Paracetamol vs. Ibuprofen in Preterm Infants With Hemodynamically Significant Patent Ductus Arteriosus: A Non-inferiority Randomized Clinical Trial Protocol

Abstract

Background: Currently, the first line treatment of persistent ductus arteriosus (PDA) is either indomethacin or ibuprofen. However, the potentially life-threatening side effects associated to their use have prompted physicians to look for alternative options. The incorporation of paracetamol as an alternative to ibuprofen in the management of PDA is still based on insufficient clinical evidence. Hence, more clinical trials are needed to establish a therapeutic role for paracetamol in the management of PDA that take into consideration short- and long-term safety and efficacy outcomes. Study Design: This is a non-inferiority, randomized, multicenter, double-blinded study to evaluate the efficacy, and safety of intravenous (IV) paracetamol vs. IV ibuprofen (standard treatment) for PDA in preterm patients with a gestational age ≤ 30 weeks. At baseline, patients will be randomized (1:1) to treatment with paracetamol or ibuprofen. The primary endpoint is closure of the ductus after the first treatment course. Secondary endpoints are related to effectiveness (need for a second treatment course, rescue treatment, reopening rate, time to definitive closure, need for surgical ligation), safety (early and long-term complications), pharmacokinetics, and pharmacodynamics, pharmacogenetics, pharmacoeconomics, and genotoxicity. Long-term follow-up to 24 months of corrected postnatal age will be performed using Bayley III neurodevelopmental scale. Trial Registration: ClinicalTrials.gov Identifier: NCT04037514. EudraCT: 2015-003177-14.

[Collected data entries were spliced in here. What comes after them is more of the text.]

(* ===== verification/UserVm.v ===== *)
(** * User memory: uvmalloc, uvmdealloc, uvmcopy, uvmfree and the copies

    The user part of an address space is the list [pas] of the frames of its
    pages 0, 1, ...; the operations of vm.c on user memory are specified by
    what they do to that list, to the set of free pages and to the contents. *)
From S2P Require Import Prelude Memory Machine Sv32 Spinlock Kalloc Vm VmSpec.
From stdpp Require Import gmap strings countable prelude.

Open Scope Z_scope.
#[local] Opaque memset.

Section UserVm.
Context {L : Layout} {LO : LayoutOk L}.


(** The user pages 0, 1, ... of the table are the frames [pas], which belong
    to this address space only. *)
Record uvm (T F : gset Z) (root : Z) (pas : list Z) (s : kstate) : Prop := {
  uv_space : space T F root s;
  uv_mapped : mapped (mem s) root 0 pas;
  uv_frames : frames T F pas;
  uv_low : Z.of_nat (length pas) < 2 ^ 20;
}.

Lemma mapped_app m root a pas1 pas2 :
  mapped m root a (pas1 ++ pas2) <->
  mapped m root a pas1 /\ mapped m root (a + Z.of_nat (length pas1)) pas2.
Proof.
  split.
  - intros H. split.
    + intros i pa Hi. apply H. by rewrite lookup_app, Hi.
    + intros i pa Hi. cbv zeta.
      replace (a + Z.of_nat (length pas1) + Z.of_nat i) with (a + Z.of_nat (length pas1 + i)) by lia.
      apply H. rewrite lookup_app_r by lia. by replace (length pas1 + i - length pas1)%nat with i by lia.
  - intros [H1 H2] i pa Hi. apply lookup_app_Some in Hi as [Hi|[Hle Hi]]; [by apply H1|].
    pose proof (H2 _ _ Hi) as H. cbv zeta in *.
    by replace (a + Z.of_nat (length pas1) + Z.of_nat (i - length pas1)) with (a + Z.of_nat i) in H
      by lia.
Qed.

Lemma frames_app T F pas1 pas2 :
  frames T F (pas1 ++ pas2) -> frames T F pas1 /\ frames T F pas2 /\
    frames T (list_to_set pas2 ∪ F) pas1.
Proof.
  intros [Hnd Hp]. apply NoDup_app in Hnd as (H1 & H12 & H2).
  split_and!; split; try done; intros pa Hpa; destruct (Hp pa) as (? & ? & ?);
    try (apply elem_of_app; auto); split_and!; try done.
  apply not_elem_of_union. split; [|done]. intros Hin. apply elem_of_list_to_set in Hin.
  by apply (H12 pa).
Qed.

(** Unmapping from the top. *)
Lemma uvm_unmap_top T F root pas1 pas2 s :
  uvm T F root (pas1 ++ pas2) s ->
  exists s', uvmunmap root (Z.of_nat (length pas1) * PGSIZE) (Z.of_nat (length pas2)) true s = Ok tt s' /\
    uvm T (list_to_set pas2 ∪ F) root pas1 s' /\ vstep (list_to_set pas2 ∪ T) s s' /\
    (forall va', is_u32 va' -> pte_of (mem s') root va' =
      unmap_pages (Z.of_nat (length pas2)) (Z.of_nat (length pas1)) (pte_of (mem s) root) va').
Proof.
  intros [Hsp Hm Hfr Hlow]. rewrite length_app in Hlow. apply mapped_app in Hm as [Hm1 Hm2].
  apply frames_app in Hfr as (Hf1 & Hf2 & Hf3).
  destruct (uvmunmap_spec true root pas2 (Z.of_nat (length pas1)) T F s)
    as (s' & Hr & Hsp' & Hvs & Hpt); [done|lia|lia|done|done|].
  exists s'. split_and!; [done| |done|done]. split; [done| |done|lia].
  eapply mapped_ext; [|exact Hm1]. intros i Hi. rewrite Hpt by (apply page_addr_u32; lia).
  unfold unmap_pages. rewrite vpn_mul, decide_False by lia. done.
Qed.

Lemma uvmdealloc_spec T F root pas1 pas2 oldsz newsz s :
  uvm T F root (pas1 ++ pas2) s -> 0 <= newsz <= oldsz -> oldsz <= 2 ^ 32 - PGSIZE ->
  PGROUNDUP newsz = Z.of_nat (length pas1) * PGSIZE ->
  PGROUNDUP oldsz = Z.of_nat (length (pas1 ++ pas2)) * PGSIZE ->
  exists s', uvmdealloc root oldsz newsz s = Ok newsz s' /\
    uvm T (list_to_set pas2 ∪ F) root pas1 s' /\ vstep (list_to_set pas2 ∪ T) s s' /\
    (forall va', is_u32 va' -> pte_of (mem s') root va' =
      unmap_pages (Z.of_nat (length pas2)) (Z.of_nat (length pas1)) (pte_of (mem s) root) va').
Proof.
  intros Hu Hsz Hold Hn Ho. unfold uvmdealloc. rewrite Hn, Ho, length_app, Nat2Z.inj_add.
  assert (pas2 = [] -> exists s', Ok newsz s = Ok newsz s' /\
    uvm T (list_to_set pas2 ∪ F) root pas1 s' /\ vstep (list_to_set pas2 ∪ T) s s' /\
    (forall va', is_u32 va' -> pte_of (mem s') root va' =
      unmap_pages (Z.of_nat (length pas2)) (Z.of_nat (length pas1)) (pte_of (mem s) root) va'))
    as Hnil.
  { intros ->. exists s. rewrite app_nil_r in Hu. cbn. rewrite !union_empty_l_L.
    split_and!; [done|done|apply vstep_refl|]. intros va' _. unfold unmap_pages.
    rewrite decide_False by lia. done. }
  destruct (Z.leb_spec oldsz newsz).
  { assert (oldsz = newsz) as -> by lia. apply Hnil, nil_length_inv.
    rewrite Hn, length_app in Ho. unfold PGSIZE in *. lia. }
  destruct (Z.ltb_spec (Z.of_nat (length pas1) * PGSIZE)
    ((Z.of_nat (length pas1) + Z.of_nat (length pas2)) * PGSIZE)).
  - pose proof (uv_low _ _ _ _ _ Hu) as Hlow. rewrite length_app in Hlow.
    rewrite <- Z.mul_sub_distr_r, Z.div_mul by done.
    rewrite s32_small, u32_small by (unfold is_u32; lia).
    replace (_ + _ - _) with (Z.of_nat (length pas2)) by lia.
    destruct (uvm_unmap_top T F root pas1 pas2 s Hu) as (s' & Hr & Hrest).
    erewrite bind_ok by exact Hr. msimp. by exists s'.
  - msimp. apply Hnil, nil_length_inv. unfold PGSIZE in *. lia.
Qed.

(** ** Growing user memory *)

Lemma uvm_ptes T F T' F' root pas s s' :
  uvm T F root pas s -> space T' F' root s' -> T' ⊆ T ∪ F -> F' ⊆ T ∪ F ->
  (forall va, is_u32 va -> pte_of (mem s') root va = pte_of (mem s) root va) ->
  uvm T' F' root pas s'.
Proof.
  intros [Hsp Hm [Hnd Hp] Hlow] Hsp' HT HF Hpt. split; [done| | |done].
  - eapply mapped_ext; [|done]. intros i Hi. apply Hpt, page_addr_u32. lia.
  - split; [done|]. intros pa Hpa. destruct (Hp pa Hpa) as (Hpp & Hn1 & Hn2).
    clear -Hpp Hn1 Hn2 HT HF. set_solver.
Qed.

(** Memory of a page outside the table changes. *)
Lemma space_fill T F root p s m' :
  space T F root s -> page p -> p ∉ T -> p ∉ F -> agree_off {[p]} (mem s) m' ->
  space T F root (set_mem m' s) /\ (forall va, pte_of m' root va = pte_of (mem s) root va).
Proof.
  intros [Hok HF Hd] Hp HT HnF Ha.
  assert (forall q, q ∈ ({[p]} : gset Z) -> page q) as Hpp
    by (intros q Hq; by apply elem_of_singleton in Hq as ->).
  destruct (pt_ok_frame {[p]} T (mem s) m' root) as (Hok' & _ & Hpt); [done..|clear -HT; set_solver|].
  split; [|done]. split; [done| |done].
  eapply (free_pages_vstep {[p]}); [done|by apply vstep_mem|done|done|clear -HnF; set_solver].
Qed.

(** A page from the allocator. *)
Lemma space_kalloc T F root s :
  space T F root s ->
  (F = ∅ /\ kalloc s = Ok 0 s) \/
  (exists p s', kalloc s = Ok p s' /\ p ∈ F /\ page p /\ (p ∉ T) /\
    space T (F ∖ {[p]}) root s' /\ vstep {[p]} s s' /\
    (forall va, pte_of (mem s') root va = pte_of (mem s) root va)).
Proof.
  intros [Hok HF Hd].
  destruct (kalloc_spec F s HF)
    as (p & s1 & Hr & [(-> & -> & ->)|(Hin & Hp & HF' & (m' & fl & -> & Hso))]); [by left|right].
  assert (p ∉ T) as HT by (intros HT; by apply (Hd p)).
  destruct (pt_ok_frame {[p]} T (mem s) m' root) as (Hok' & _ & Hpt);
    [done|by apply agree_off_single|intros q Hq; by apply elem_of_singleton in Hq as ->|
     clear -HT; set_solver|].
  do 2 eexists. split; [exact Hr|]. split_and!; try done.
  - split; [done|done|clear -Hd; set_solver].
  - split; [by apply agree_off_single|by exists m', fl].
Qed.

Lemma leaf_pte_ok pa perm :
  pa mod PGSIZE = 0 -> is_u32 pa -> 0 <= perm < 1024 ->
  is_set (leaf_pte pa perm) PTE_V = true /\ PTE_FLAGS (leaf_pte pa perm) = Z.lor (add_ad perm) PTE_V /\
  PTE2PA (leaf_pte pa perm) = pa /\ Z.lor (add_ad perm) PTE_V <> PTE_V.
Proof.
  intros Hal Hu Hperm. pose proof (add_ad_range perm Hperm) as Had.
  assert (0 <= Z.lor (add_ad perm) PTE_V < 1024) as Hf by (by apply lor_1024).
  assert (is_u32 (Z.lor (PA2PTE pa) (Z.lor (add_ad perm) PTE_V))) as Hb.
  { rewrite PA2PTE_eq by done. rewrite (lor_low _ _ 10) by (try apply Z.mod_mul; done || lia).
    unfold is_u32 in *. Z.div_mod_to_equations. lia. }
  unfold leaf_pte. rewrite <- Z.lor_assoc, u32_small by done. split_and!.
  - apply is_set_lor_r, is_set_lor_r. done.
  - by apply PTE_FLAGS_PA2PTE.
  - rewrite PTE2PA_PA2PTE by done. unfold PGSIZE in *. Z.div_mod_to_equations. lia.
  - intros E. apply (f_equal (fun z => Z.testbit z 6)) in E. revert E.
    unfold add_ad. destruct (is_set _ _); rewrite !Z.lor_spec, ?orb_true_r; done.
Qed.

Lemma frames_snoc T F T' F' pas p :
  frames T F pas -> page p -> p ∉ pas -> p ∉ T' -> p ∉ F' ->
  T' ⊆ T ∪ F -> F' ⊆ T ∪ F -> frames T' F' (pas ++ [p]).
Proof.
  intros [Hnd Hp] Hpp Hni HT HF HsT HsF. split.
  - apply NoDup_app. split_and!; [done| |apply NoDup_singleton].
    intros x Hx Hin. apply list_elem_of_singleton in Hin as ->. done.
  - intros pa Hpa. apply elem_of_app in Hpa as [Hpa|Hpa].
    + destruct (Hp pa Hpa) as (? & ? & ?). clear -H H0 H1 HsT HsF. set_solver.
    + apply list_elem_of_singleton in Hpa as ->. done.
Qed.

Keywords: ductus; efficacy; paracetamol; pharmacogenetics; pharmacokinetics; safety.

Figure 1

Diagram of study. (A) Birth; (B) diagnostic and randomization; The PARACETAMOL group will receive IV doses of 15 mg/kg administered every 6 h for 3 days (maximum two courses = 6 days of treatment). The IBUPROFEN group (control group) will receive an initial dose of IV 10 mg/kg followed by 5 mg/kg at 24 and 48 h (the three doses are considered a treatment course, maximum two courses). (C) Surgical close. (D) FOLLOW-UP: 40 weeks, 12 months, and 24 months.